En ce qui concerne la spécialisation des juridictions, c’est un débat très compliqué. Je suis très favorable à la protection des faibles, et donc pour la protection des PME. J’étais favorable, par exemple, à ce qu’il y ait des tribunaux spécialisés pour les tutelles, pour les personnes vulnérables. En France, on critique facilement la justice. Mais à force de lui confier de multiples tâches sans lui offrir les moyens pour les assumer, on est en train de créer l’illusion de la Justice. Notre République a besoin de repères solides. Si l’on tombe dans l’illusion de la loi ou l’illusion de ceux et celles qui ont autorité pour faire respecter la loi, mais qui n’y parviennent pas parce qu’ils ne disposent pas des moyens suffisants, on risque d’avoir des retours de manivelle assez redoutables. Je suis tout à fait disposé à ce qu’avec la CCIP et le CESE, on puisse, à partir d’un certain nombre de questions, approfondir, au travers de la saisine de sections du CESE, la possibilité d’interpeller le décideur politique pour faire changer les choses. Nous sommes confrontés à un enjeu très clair aujourd’hui. Nous sommes très faibles dans les PME intermédiaires. Nous faisons face à une sous-capitalisation notoire, à une très grande fragilité de nos PME et à une trop grande dépendance des PME par rapport à certains donneurs d’ordres, laquelle dépendance se traduit par l’impossibilité pratique des PME de critiquer leurs donneurs d’ordres parce que c’est d’eux dont dépend leur survie. Il faudra donc que la puissance publique serve la préservation des intérêts des PME.

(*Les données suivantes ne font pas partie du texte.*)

(** [str::find]: the byte position of the first match. *)
Fixpoint find_from (from : Z) (needle s : rstr) : option Z :=
  if starts_with needle s then Some from
  else match s with
       | [] => None
       | c :: s => find_from (from + char_len c) needle s
       end.
Definition find (needle s : rstr) : option Z := find_from 0 needle s.
Definition contains (needle s : rstr) : bool := match find needle s with Some _ => true | None => false end.

(** [str::rfind]: the last match. *)
Fixpoint rfind_from (from : Z) (needle s : rstr) : option Z :=
  let later := match s with [] => None | c :: s => rfind_from (from + char_len c) needle s end in
  match later with
  | Some i => Some i
  | None => if starts_with needle s then Some from else None
  end.
Definition rfind (needle s : rstr) : option Z := rfind_from 0 needle s.

(** [str::split] by a separator that is not empty; [acc] is the piece read so
    far, in reverse, [skip] the rest of a separator being skipped. *)
Fixpoint split_go (sep : rstr) (acc : rstr) (skip : nat) (s : rstr) : list rstr :=
  match s with
  | [] => [reverse acc]
  | c :: s' =>
      match skip with
      | S k => split_go sep acc k s'
      | O => if starts_with sep s then reverse acc :: split_go sep [] (length sep - 1) s'
             else split_go sep (c :: acc) O s'
      end
  end.
Definition split (sep s : rstr) : list rstr := split_go sep [] 0 s.
Definition replace (from to s : rstr) : rstr := join to (split from s).

(** [char::is_whitespace]. *)
Definition is_whitespace (c : Z) : bool :=
  ((9 <=? c) && (c <=? 13)) || (c =? 32) || (c =? 0x85) || (c =? 0xA0) || (c =? 0x1680)
  || ((0x2000 <=? c) && (c <=? 0x200A)) || (c =? 0x2028) || (c =? 0x2029) || (c =? 0x202F)
  || (c =? 0x205F) || (c =? 0x3000).

Fixpoint trim_start (s : rstr) : rstr :=
  match s with
  | c :: s' => if is_whitespace c then trim_start s' else s
  | [] => []
  end.
Definition trim_end (s : rstr) : rstr := reverse (trim_start (reverse s)).
Definition trim (s : rstr) : rstr := trim_end (trim_start s).

(** [String::from_utf8]: the strict decoder. *)
Definition is_cont (b : Z) : bool := (0x80 <=? b) && (b <=? 0xBF).
Fixpoint utf8_decode (bs : list Z) : option rstr :=
  match bs with
  | [] => Some []
  | b :: bs1 =>
      if b <? 0x80 then (λ s, b :: s) <$> utf8_decode bs1
      else match bs1 with
           | b1 :: bs2 =>
               if (0xC2 <=? b) && (b <=? 0xDF) && is_cont b1
               then (λ s, (b - 0xC0) * 64 + (b1 - 0x80) :: s) <$> utf8_decode bs2
               else match bs2 with
                    | b2 :: bs3 =>
                        let c3 := (b - 0xE0) * 4096 + (b1 - 0x80) * 64 + (b2 - 0x80) in
                        if (0xE0 <=? b) && (b <=? 0xEF) && is_cont b1 && is_cont b2
                             && (0x800 <=? c3) && is_scalar c3
                        then (λ s, c3 :: s) <$> utf8_decode bs3
                        else match bs3 with
                             | b3 :: bs4 =>
                                 let c4 := (b - 0xF0) * 262144 + (b1 - 0x80) * 4096
                                           + (b2 - 0x80) * 64 + (b3 - 0x80) in
                                 if (0xF0 <=? b) && (b <=? 0xF4) && is_cont b1 && is_cont b2 && is_cont b3
                                      && (0x10000 <=? c4) && is_scalar c4
                                 then (λ s, c4 :: s) <$> utf8_decode bs4
                                 else None
                             | [] => None
                             end
                    | [] => None
                    end
           | [] => None
           end
  end.

(** ** Shapes *)

Definition some_value (v : Value) : Value := VEnum 0 0 [v].
Definition none_value : Value := VEnum 0 1 [].
(** A length or a position in memory is a machine word. *)
Definition usize_value (n : Z) : Value := VInt (as_usize n) USize.
Definition option_value {A} (f : A → Value) (o : option A) : Value :=
  match o with Some x => some_value (f x) | None => none_value end.
Definition bytes_value (s : rstr) : Value := VArray ((λ b, VInt b U8) <$> utf8 s).

(** ** Formatting *)

Definition FMT_PRECISION_NONE : Z := 2 ^ 32 - 1.

(** [n as i64]. *)
Definition as_i64 (n : Z) : Z := wrap_signed 64 n.

Definition precision_of (precision_opt : option Z) : option Z :=
  match precision_opt with
  | Some p => if negb (p =? FMT_PRECISION_NONE) && (0 <=? p) then Some p else None
  | None => None
  end.

Definition format_radix_u128 (n : Z) (radix : Z) (upper : bool) : rstr := digits radix upper n.

(** [{:x}] and its like on an integer: the sign and the digits of the low 64 bits. *)
Definition radix_str (radix : Z) (upper : bool) (n : Z) : rstr :=
  let v := as_i64 n in
  if v <? 0 then lit "-" ++ digits radix upper (Z.abs v) else digits radix upper v.

Definition hex_byte (upper : bool) (b : Z) : rstr :=
  [digit_char upper (b / 16); digit_char upper (b mod 16)].

Section render.
Context `{RustStd}.

Definition render_display_spec (receiver : Value) (sign_plus : bool) (precision_opt : option Z) : Value :=
  let precision := precision_of precision_opt in
  match receiver with
  | VInt v _ =>
      VStr (if v <? 0 then int_display v
            else if sign_plus then lit "+" ++ int_display v else int_display v)
  | VFloat f _ =>
      let body := match precision with
                  | Some p => f64_display_prec (Z.to_nat p) (SFabs f)
                  | None => f64_display (SFabs f)
                  end in
      VStr (if f64_ltb f (S754_zero false) then lit "-" ++ body
            else if sign_plus then lit "+" ++ body else body)
  | VStr s =>
      VStr (match precision with
            | Some p => if p <? Z.of_nat (length s) then take (Z.to_nat p) s else s
            | None => s
            end)
  | other => VStr (as_str other)
  end.

Definition render_radix_spec (receiver : Value) (radix : Z) (upper : bool) (prefix : rstr)
  (sign_plus alternate : bool) (precision_opt : option Z) : Value :=
  let precision := precision_of precision_opt in
  let finish := λ (sign magnitude : rstr),
    let padded := match precision with
                  | Some p => if Z.of_nat (length magnitude) <? p
                              then replicate (Z.to_nat p - length magnitude) 48 ++ magnitude
                              else magnitude
                  | None => magnitude
                  end in
    VStr (sign ++ (if alternate then prefix else []) ++ padded) in
  match receiver with
  | VInt n _ =>
      let v := as_i64 n in
      finish (if v <? 0 then lit "-" else if sign_plus then lit "+" else [])
             (format_radix_u128 (Z.abs v) radix upper)
  | VChar c => finish (if sign_plus then lit "+" else []) (format_radix_u128 c radix upper)
  | VBool b =>
      finish (if sign_plus then lit "+" else []) (format_radix_u128 (if b then 1 else 0) radix upper)
  | other => VStr (as_str other)
  end.
End render.

(** The heuristics of the padding work on bytes; what they look at is ASCII. *)
Definition is_sign (c : Z) : bool := (c =? 43) || (c =? 45).
Definition is_radix_mark (c : Z) : bool :=
  (c =? 120) || (c =? 88) || (c =? 98) || (c =? 66) || (c =? 111) || (c =? 79).

(** Length of the sign and the [0x]-like prefix. *)
Definition numeric_prefix_len (s : rstr) : nat :=
  let i := match s with c :: _ => if is_sign c then 1 else 0 | [] => 0 end%nat in
  match drop i s with
  | 48 :: p :: _ => if is_radix_mark p then (i + 2)%nat else i
  | _ => i
  end.

Definition split_numeric_prefix (s : rstr) : rstr * rstr :=
  let e := numeric_prefix_len s in (take e s, drop e s).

Merci et bonne continuation.

Didier KLING.– Merci infiniment, Monsieur le président, de ces propos conclusifs. J’ai bien compris qu’il nous reste encore quelques chantiers mais vous savez que nous suivons avec beaucoup d’intérêt les travaux qui sont menés par le Conseil économique, social et environnemental. Je voulais vous remercier toutes et tous d’avoir participé à ce colloque.

Un mot particulier pour Aristide Lévi qui était l’organisateur, comme toujours, de cette manifestation.